Stored data:
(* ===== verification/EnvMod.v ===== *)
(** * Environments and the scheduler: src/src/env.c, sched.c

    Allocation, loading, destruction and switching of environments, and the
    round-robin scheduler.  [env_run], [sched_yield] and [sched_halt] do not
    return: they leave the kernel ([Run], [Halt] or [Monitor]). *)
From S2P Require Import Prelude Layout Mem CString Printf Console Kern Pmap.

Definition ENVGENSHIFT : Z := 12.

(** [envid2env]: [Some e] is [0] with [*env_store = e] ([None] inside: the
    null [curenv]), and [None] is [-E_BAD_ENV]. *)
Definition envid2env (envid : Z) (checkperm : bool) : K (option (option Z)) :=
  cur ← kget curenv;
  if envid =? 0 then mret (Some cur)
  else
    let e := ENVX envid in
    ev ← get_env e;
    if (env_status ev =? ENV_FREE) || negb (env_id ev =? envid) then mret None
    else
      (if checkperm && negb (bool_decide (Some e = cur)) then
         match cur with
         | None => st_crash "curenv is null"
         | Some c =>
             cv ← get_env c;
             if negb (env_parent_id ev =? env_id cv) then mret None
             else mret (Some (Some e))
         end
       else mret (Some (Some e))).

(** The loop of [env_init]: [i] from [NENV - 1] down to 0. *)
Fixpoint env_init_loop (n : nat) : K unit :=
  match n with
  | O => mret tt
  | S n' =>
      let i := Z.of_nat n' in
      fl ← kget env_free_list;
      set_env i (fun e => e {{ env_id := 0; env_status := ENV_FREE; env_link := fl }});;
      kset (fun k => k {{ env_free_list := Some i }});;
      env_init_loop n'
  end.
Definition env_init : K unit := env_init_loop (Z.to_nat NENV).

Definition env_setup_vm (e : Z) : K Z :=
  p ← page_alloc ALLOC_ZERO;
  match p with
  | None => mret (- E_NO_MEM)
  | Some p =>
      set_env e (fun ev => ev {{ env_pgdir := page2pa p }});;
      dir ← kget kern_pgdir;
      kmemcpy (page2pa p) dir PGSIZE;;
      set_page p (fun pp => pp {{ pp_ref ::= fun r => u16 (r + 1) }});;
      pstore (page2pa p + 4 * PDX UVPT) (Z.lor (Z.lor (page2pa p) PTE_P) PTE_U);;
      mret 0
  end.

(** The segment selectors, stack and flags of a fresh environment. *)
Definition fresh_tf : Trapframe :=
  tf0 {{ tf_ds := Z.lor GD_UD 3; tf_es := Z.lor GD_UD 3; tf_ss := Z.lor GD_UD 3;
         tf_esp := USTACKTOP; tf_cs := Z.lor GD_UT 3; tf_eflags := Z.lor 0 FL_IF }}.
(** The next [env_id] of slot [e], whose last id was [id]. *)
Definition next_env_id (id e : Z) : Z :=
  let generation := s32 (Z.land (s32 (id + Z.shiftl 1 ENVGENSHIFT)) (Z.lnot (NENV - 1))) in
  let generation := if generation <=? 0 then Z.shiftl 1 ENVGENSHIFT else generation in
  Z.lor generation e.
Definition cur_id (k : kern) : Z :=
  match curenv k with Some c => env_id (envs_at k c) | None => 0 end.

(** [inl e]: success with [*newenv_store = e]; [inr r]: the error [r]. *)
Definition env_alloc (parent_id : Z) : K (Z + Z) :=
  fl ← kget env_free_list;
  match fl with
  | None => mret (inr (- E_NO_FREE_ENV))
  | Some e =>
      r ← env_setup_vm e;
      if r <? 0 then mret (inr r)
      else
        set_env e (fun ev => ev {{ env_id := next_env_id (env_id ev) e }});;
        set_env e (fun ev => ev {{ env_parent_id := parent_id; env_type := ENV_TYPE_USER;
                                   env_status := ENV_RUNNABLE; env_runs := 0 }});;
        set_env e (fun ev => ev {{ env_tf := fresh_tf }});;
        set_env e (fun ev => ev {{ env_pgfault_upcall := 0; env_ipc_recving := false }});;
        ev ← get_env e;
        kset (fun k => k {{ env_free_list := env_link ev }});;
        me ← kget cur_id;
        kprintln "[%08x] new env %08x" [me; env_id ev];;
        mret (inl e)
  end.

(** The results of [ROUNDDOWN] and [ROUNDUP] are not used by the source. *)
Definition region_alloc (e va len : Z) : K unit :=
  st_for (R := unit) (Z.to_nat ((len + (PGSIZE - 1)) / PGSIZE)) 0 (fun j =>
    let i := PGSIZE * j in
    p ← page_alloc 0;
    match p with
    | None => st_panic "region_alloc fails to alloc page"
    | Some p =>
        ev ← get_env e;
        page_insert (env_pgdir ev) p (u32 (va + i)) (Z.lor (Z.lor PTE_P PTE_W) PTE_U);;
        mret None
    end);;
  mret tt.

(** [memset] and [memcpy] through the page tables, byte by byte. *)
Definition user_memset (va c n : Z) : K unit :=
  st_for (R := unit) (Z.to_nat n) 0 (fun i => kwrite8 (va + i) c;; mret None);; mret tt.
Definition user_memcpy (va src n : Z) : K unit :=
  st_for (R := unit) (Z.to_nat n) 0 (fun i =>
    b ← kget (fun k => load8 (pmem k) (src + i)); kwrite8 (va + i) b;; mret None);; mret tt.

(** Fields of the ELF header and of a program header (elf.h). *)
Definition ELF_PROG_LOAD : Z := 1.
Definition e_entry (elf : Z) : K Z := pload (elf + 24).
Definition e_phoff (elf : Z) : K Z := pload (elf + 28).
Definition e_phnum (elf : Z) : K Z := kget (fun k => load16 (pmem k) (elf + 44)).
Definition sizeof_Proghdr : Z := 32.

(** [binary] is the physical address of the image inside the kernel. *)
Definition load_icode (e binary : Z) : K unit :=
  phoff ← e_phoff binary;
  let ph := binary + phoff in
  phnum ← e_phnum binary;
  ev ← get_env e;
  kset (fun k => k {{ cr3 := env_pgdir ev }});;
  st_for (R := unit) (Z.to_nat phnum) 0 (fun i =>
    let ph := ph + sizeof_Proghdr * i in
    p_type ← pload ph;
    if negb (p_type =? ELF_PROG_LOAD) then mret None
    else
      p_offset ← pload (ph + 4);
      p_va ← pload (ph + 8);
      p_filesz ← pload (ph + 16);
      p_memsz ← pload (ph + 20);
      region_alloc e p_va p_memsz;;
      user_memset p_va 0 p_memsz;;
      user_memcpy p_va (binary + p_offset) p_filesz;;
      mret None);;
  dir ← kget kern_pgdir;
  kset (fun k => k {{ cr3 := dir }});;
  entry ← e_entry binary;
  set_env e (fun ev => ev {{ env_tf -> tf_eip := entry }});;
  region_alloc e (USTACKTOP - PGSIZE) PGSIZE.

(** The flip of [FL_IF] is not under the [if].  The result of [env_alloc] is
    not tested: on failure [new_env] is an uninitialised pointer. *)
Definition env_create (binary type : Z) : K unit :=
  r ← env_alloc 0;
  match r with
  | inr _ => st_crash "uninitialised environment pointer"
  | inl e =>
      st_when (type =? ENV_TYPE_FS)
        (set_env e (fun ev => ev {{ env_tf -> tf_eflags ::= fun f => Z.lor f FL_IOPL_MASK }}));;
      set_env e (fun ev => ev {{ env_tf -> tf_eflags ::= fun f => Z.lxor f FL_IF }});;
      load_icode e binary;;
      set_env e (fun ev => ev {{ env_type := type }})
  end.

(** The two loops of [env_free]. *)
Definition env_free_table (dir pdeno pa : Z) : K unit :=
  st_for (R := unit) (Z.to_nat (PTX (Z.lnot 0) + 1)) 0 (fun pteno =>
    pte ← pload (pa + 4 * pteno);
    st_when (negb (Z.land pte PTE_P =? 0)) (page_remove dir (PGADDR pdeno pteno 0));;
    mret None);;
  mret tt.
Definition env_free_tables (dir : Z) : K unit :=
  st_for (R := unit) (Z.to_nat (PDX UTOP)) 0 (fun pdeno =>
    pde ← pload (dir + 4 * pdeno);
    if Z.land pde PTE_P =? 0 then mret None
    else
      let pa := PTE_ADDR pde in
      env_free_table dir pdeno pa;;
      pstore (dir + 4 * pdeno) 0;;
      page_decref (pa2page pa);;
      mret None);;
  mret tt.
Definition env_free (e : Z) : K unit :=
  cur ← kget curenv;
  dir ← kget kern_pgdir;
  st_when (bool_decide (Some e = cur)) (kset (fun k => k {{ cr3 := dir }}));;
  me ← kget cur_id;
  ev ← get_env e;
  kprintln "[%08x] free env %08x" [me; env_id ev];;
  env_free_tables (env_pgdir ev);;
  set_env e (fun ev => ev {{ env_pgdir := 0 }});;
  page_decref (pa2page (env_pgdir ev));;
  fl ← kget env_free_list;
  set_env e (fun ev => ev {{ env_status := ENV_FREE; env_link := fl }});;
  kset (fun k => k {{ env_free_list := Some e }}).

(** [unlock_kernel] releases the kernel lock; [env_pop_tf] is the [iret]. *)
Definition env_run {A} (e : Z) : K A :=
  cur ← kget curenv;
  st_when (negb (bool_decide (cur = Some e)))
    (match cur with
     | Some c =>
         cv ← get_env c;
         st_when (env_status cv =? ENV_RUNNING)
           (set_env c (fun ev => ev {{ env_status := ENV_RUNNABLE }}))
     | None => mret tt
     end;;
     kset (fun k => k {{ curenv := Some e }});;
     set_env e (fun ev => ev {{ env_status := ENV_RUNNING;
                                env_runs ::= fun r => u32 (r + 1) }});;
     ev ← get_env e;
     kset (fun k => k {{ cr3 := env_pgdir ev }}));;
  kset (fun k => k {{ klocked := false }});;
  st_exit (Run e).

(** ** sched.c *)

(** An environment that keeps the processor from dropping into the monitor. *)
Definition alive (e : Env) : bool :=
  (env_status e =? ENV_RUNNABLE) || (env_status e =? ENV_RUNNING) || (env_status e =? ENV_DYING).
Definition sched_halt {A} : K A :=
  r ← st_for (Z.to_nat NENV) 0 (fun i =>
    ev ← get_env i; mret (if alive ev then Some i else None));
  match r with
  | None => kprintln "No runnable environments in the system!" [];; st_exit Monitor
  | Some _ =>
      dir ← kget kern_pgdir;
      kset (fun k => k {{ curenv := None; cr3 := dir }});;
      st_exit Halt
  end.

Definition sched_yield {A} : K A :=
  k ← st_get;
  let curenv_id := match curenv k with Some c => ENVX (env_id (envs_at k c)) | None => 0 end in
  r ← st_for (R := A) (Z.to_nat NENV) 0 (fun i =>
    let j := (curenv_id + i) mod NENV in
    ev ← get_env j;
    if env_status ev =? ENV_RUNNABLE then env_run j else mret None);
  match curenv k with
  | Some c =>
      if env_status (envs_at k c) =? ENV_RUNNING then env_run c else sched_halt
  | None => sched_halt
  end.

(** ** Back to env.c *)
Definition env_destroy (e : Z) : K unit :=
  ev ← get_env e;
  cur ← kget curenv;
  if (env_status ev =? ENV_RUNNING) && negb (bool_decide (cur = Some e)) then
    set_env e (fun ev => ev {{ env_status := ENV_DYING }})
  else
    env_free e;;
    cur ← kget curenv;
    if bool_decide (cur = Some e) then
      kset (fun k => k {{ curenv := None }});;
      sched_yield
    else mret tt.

#### Instructions to follow
One number is the expected answer: the count of lines above that hold the word "pdeno".

#### Exercise response
6